DATA LISTING |
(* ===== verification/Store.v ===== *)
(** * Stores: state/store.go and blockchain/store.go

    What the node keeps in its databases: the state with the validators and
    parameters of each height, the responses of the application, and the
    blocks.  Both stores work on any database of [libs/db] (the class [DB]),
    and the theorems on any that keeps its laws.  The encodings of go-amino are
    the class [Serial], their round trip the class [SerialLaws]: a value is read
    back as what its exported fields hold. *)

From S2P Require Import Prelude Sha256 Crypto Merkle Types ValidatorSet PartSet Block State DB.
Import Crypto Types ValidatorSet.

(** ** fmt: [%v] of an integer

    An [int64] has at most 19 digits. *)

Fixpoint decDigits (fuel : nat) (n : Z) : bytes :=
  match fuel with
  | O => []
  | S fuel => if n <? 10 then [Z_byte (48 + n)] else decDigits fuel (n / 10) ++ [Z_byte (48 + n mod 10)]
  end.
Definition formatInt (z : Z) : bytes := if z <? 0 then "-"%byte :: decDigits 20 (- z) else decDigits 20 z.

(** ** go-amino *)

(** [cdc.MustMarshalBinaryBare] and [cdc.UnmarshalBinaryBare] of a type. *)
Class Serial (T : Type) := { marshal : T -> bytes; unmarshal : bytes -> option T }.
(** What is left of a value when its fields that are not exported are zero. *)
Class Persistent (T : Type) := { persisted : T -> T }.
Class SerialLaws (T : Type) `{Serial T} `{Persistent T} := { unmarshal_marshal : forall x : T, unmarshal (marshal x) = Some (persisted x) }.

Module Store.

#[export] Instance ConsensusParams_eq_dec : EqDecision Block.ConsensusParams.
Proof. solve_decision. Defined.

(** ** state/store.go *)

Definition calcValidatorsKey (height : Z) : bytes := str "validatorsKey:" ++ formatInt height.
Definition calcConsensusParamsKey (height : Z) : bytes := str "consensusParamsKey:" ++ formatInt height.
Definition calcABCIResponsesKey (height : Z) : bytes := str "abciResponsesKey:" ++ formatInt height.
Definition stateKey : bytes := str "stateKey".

==

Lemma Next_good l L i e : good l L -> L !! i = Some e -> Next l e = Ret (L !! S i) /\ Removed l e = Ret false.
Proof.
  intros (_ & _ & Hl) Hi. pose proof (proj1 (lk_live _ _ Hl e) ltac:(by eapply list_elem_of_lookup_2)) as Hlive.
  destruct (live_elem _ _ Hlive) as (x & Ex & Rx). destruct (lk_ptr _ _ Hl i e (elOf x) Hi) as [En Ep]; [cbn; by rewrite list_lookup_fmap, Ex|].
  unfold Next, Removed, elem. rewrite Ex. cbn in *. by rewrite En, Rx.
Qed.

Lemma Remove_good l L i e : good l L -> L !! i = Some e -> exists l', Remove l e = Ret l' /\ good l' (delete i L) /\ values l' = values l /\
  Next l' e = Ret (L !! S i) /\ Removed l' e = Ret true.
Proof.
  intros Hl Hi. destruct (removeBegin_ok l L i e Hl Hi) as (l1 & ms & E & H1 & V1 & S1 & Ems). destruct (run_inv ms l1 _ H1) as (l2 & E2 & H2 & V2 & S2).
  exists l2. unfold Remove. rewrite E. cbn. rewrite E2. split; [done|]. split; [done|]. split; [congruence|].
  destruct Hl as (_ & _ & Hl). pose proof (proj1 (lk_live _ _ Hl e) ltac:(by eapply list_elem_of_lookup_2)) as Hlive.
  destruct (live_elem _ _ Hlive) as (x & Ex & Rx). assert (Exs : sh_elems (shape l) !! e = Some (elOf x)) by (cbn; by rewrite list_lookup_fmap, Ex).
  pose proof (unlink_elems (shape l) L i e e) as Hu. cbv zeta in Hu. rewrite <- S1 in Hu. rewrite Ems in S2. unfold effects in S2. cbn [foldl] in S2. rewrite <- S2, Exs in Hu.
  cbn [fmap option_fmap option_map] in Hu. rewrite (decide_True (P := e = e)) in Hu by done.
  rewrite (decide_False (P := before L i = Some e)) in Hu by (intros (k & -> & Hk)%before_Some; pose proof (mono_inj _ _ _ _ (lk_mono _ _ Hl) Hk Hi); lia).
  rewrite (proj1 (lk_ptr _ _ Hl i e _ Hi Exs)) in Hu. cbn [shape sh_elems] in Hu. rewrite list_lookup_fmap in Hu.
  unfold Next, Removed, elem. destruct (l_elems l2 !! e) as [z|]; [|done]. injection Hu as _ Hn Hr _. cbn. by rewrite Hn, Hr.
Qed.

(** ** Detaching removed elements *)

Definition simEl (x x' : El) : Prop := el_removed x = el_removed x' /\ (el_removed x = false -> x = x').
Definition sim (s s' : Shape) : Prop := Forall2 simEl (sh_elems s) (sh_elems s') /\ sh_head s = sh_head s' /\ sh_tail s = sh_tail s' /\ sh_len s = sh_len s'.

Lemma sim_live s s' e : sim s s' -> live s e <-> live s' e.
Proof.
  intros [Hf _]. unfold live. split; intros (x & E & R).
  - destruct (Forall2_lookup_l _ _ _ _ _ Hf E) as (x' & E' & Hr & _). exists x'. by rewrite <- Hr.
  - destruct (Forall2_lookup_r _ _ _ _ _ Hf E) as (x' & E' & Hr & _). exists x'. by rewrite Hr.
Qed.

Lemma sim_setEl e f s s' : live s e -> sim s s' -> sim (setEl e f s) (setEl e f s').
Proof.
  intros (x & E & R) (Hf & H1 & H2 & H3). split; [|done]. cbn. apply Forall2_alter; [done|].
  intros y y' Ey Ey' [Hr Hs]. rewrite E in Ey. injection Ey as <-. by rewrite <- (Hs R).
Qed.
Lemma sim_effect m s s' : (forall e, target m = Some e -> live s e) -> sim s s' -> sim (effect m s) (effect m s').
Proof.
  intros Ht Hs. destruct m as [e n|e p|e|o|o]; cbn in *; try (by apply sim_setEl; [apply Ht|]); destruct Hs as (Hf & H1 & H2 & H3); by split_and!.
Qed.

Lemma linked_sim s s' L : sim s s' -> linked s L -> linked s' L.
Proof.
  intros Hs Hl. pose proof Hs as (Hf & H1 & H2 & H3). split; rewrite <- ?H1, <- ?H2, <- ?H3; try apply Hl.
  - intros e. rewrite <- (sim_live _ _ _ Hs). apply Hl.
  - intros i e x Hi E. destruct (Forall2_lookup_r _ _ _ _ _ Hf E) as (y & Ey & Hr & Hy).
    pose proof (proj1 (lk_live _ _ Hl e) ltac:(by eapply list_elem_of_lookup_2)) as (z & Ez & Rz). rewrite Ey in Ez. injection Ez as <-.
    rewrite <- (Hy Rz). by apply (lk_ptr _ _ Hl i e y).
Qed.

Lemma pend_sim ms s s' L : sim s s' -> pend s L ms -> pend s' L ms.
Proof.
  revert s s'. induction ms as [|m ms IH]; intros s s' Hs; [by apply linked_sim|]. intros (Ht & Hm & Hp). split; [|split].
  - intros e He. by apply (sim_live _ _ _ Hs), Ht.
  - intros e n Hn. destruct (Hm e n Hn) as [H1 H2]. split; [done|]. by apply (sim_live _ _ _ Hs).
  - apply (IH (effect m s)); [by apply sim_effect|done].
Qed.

WORK REQUEST | I'd like every line with the string "elOf" copied from the listing.

ANSWER TO THIS PROBLEM |
  destruct (live_elem _ _ Hlive) as (x & Ex & Rx). destruct (lk_ptr _ _ Hl i e (elOf x) Hi) as [En Ep]; [cbn; by rewrite list_lookup_fmap, Ex|].
  destruct (live_elem _ _ Hlive) as (x & Ex & Rx). assert (Exs : sh_elems (shape l) !! e = Some (elOf x)) by (cbn; by rewrite list_lookup_fmap, Ex).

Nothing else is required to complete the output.